I think that might sound like a mundane, safe thing to share, but I think most of our biggest struggles in life are things that we feel helpless before. I think of my friends that have gone through AA and one of the foundational tenets is that you need a higher power because you cannot solve this yourself.

And that’s what that idea of ransom is about, that we need someone to release us from a power that threatens to hold us captive, and that to some degree makes us helpless, or at least makes us feel helpless. But if I could say one other thing about that idea, then, of the one mediator — what this does mean then is that in, in some profound fundamental sense, our relationship with God is direct. It is in a sense individualistic. It is straight through. There’s no one that needs to stand in the way, that God himself, in the person of Jesus has done what is required to release us from sin. And therefore, by relating to him we have union with God.

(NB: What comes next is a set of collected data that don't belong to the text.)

(** One round trip to the storage engine. *)
Definition round_trip : M unit :=
  fun w => match faults w with
           | Some msg :: rest => (Raise (Exception msg), set_faults rest w)
           | _ => (Ok tt, set_faults (tail (faults w)) w)
           end.

Definition logger_log (l : log_line) : M unit :=
  modify (fun w => set_logger (logger w ++ [l]) w).

(** ** The storage session *)

Definition touch (session_uuid : string) (last_activity : datetime)
    (total_messages : Z) (flushed_at : datetime) (s : UserSession.t)
  : UserSession.t :=
  UserSession.mk (UserSession.session_uuid s) (UserSession.created_at s)
    last_activity (UserSession.session_status s) total_messages
    (UserSession.total_tokens s) (UserSession.total_processing_time s)
    (UserSession.user_ip s) (UserSession.user_agent s)
    (UserSession.browser_info s) (UserSession.device_info s)
    (UserSession.session_metadata s) (UserSession.total_errors s)
    (UserSession.avg_response_time s) (UserSession.peak_tokens_per_hour s)
    (UserSession.conversation_topics s) (UserSession.session_rating s)
    flushed_at.

(** The UPDATE of the row [.first()] had loaded: the first row of that
    [session_uuid]. [updated_at] follows through its [onupdate]. *)
Fixpoint update_first (session_uuid : string) (f : UserSession.t -> UserSession.t)
    (rows : list UserSession.t) : list UserSession.t :=
  match rows with
  | [] => []
  | s :: rest =>
      if String.eqb (UserSession.session_uuid s) session_uuid
      then f s :: rest
      else s :: update_first session_uuid f rest
  end.

Definition apply_op (d : database) (o : pending_op) : database :=
  match o with
  | AddConversation c =>
      mk_database (conversation_logs d ++ [c]) (user_sessions d)
        (system_metrics d) (error_logs d)
  | AddSession s =>
      mk_database (conversation_logs d) (user_sessions d ++ [s])
        (system_metrics d) (error_logs d)
  | TouchSession u la tm fl =>
      mk_database (conversation_logs d)
        (update_first u (touch u la tm fl) (user_sessions d))
        (system_metrics d) (error_logs d)
  | AddMetrics m =>
      mk_database (conversation_logs d) (user_sessions d)
        (system_metrics d ++ [m]) (error_logs d)
  | DeleteMetricsBefore cutoff_date =>
      mk_database (conversation_logs d) (user_sessions d)
        (List.filter (fun m => negb (SystemMetrics.timestamp m <? cutoff_date))
           (system_metrics d))
        (error_logs d)
  | DeleteErrorsBefore cutoff_date =>
      mk_database (conversation_logs d) (user_sessions d) (system_metrics d)
        (List.filter (fun e => negb (ErrorLog.timestamp e <? cutoff_date))
           (error_logs d))
  end.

And yet what that one mediator doesn’t do is it doesn’t eliminate the fact that God still uses means. Paul talks about how Jesus is the one reconciler, and yet he’s given to us the ministry of reconciliation, that other people can be the means, the vehicle, the space at which we encounter the one mediator that is Jesus Christ. And if we had time, I could tell loads of stories about that. But that is what you talked before about mission.

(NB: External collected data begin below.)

(** C9. At most ten keywords: every candidate [extract] returns carries
    at most ten (newspaper's list is cut to ten, the other methods give
    none), and [extract_keywords] returns at most [max_keywords] of them
    (ten by default). *)
Theorem keywords_bounded :
  (forall env url w c,
     (extract env url w).1 = Ok (Some c) -> (length (keywords c) <= 10)%nat)
  /\ (forall env url html c,
        (extract_with_trafilatura env url html = Some c
         \/ extract_with_readability env html = Some c
         \/ extract_with_beautifulsoup env html = Some c -> keywords c = [])
        /\ (extract_with_newspaper env url html = Some c ->
            exists found, keywords c = firstn 10 found))
  /\ (forall txt max_keywords,
        0 <= max_keywords ->
        Z.of_nat (length (MetadataExtractor.extract_keywords txt max_keywords)) <= max_keywords)
  /\ (forall txt,
        (length (MetadataExtractor.extract_keywords txt MetadataExtractor.default_max_keywords)
         <= 10)%nat).
Proof.
  split; [|split; [|split]].
  - intros env url w c H. apply extract_some in H as (html & name & fn & Hin & Hf).
    now apply (methods_floor env url html name fn c Hin) in Hf as [_ Hf].
  - intros env url html c. split.
    + intros [H|[H|H]].
      * now apply trafilatura_floor in H.
      * now apply readability_floor in H.
      * now apply beautifulsoup_floor in H.
    + unfold extract_with_newspaper. destruct (negb _); [discriminate|].
      destruct (newspaper_parse env url html) as [a|]; [|discriminate].
      destruct (long_enough _); [|discriminate]. intros [= <-]. cbn [keywords].
      destruct (a_keywords a) as [[|k more]|].
      * now exists [].
      * now exists (k :: more).
      * now exists [].
  - intros txt k Hk. now apply extract_keywords_length.
  - intros txt.
    pose proof (extract_keywords_length txt MetadataExtractor.default_max_keywords) as H.
    unfold MetadataExtractor.default_max_keywords in *. lia.
Qed.

Lemma keywords_bounded_witness :
  (exists c, (extract env_news article_url service_world).1 = Ok (Some c)
             /\ (length (keywords c) <= 10)%nat)
  /\ Z.of_nat (length (MetadataExtractor.extract_keywords
                         "Rates, rates and RATES: the bank held rates; markets cheered." 2)) <= 2.
Proof.
  destruct keywords_bounded as (Ha & _ & Hc & _). split.
  - eexists. split; [vm_compute; reflexivity|].
    apply (Ha env_news article_url service_world). vm_compute. reflexivity.
  - apply Hc. lia.
Defined.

Mission is not us going off on our own and through our own ingenuity or smarts or argumentative rigor or whatever it may be, winning people to Christ. It’s maybe being in the right place at the right time, where the one mediator, Jesus uses us as an instrument to show people Jesus. And oftentimes that’s not through our strength, it’s through our weakness. Oftentimes it’s not through our capacity. It’s through our own need for Christ ourselves, which allows us to be that vehicle through which other people meet the one mediator that is Jesus.

Anthony: So much could be said there, and I’m grateful for what you did say, because it’s a lot — that we have direct relationship with the Father. Jesus is not so much a middleman as it were.

Sometimes I think people can get that idea that he’s protecting us from the Father. That’s not what’s at play here at all, because guess what? The Father’s like Jesus and has always been like Jesus. We didn’t always know it, but now we do because he is the one mediator. Hallelujah. Praise the Lord.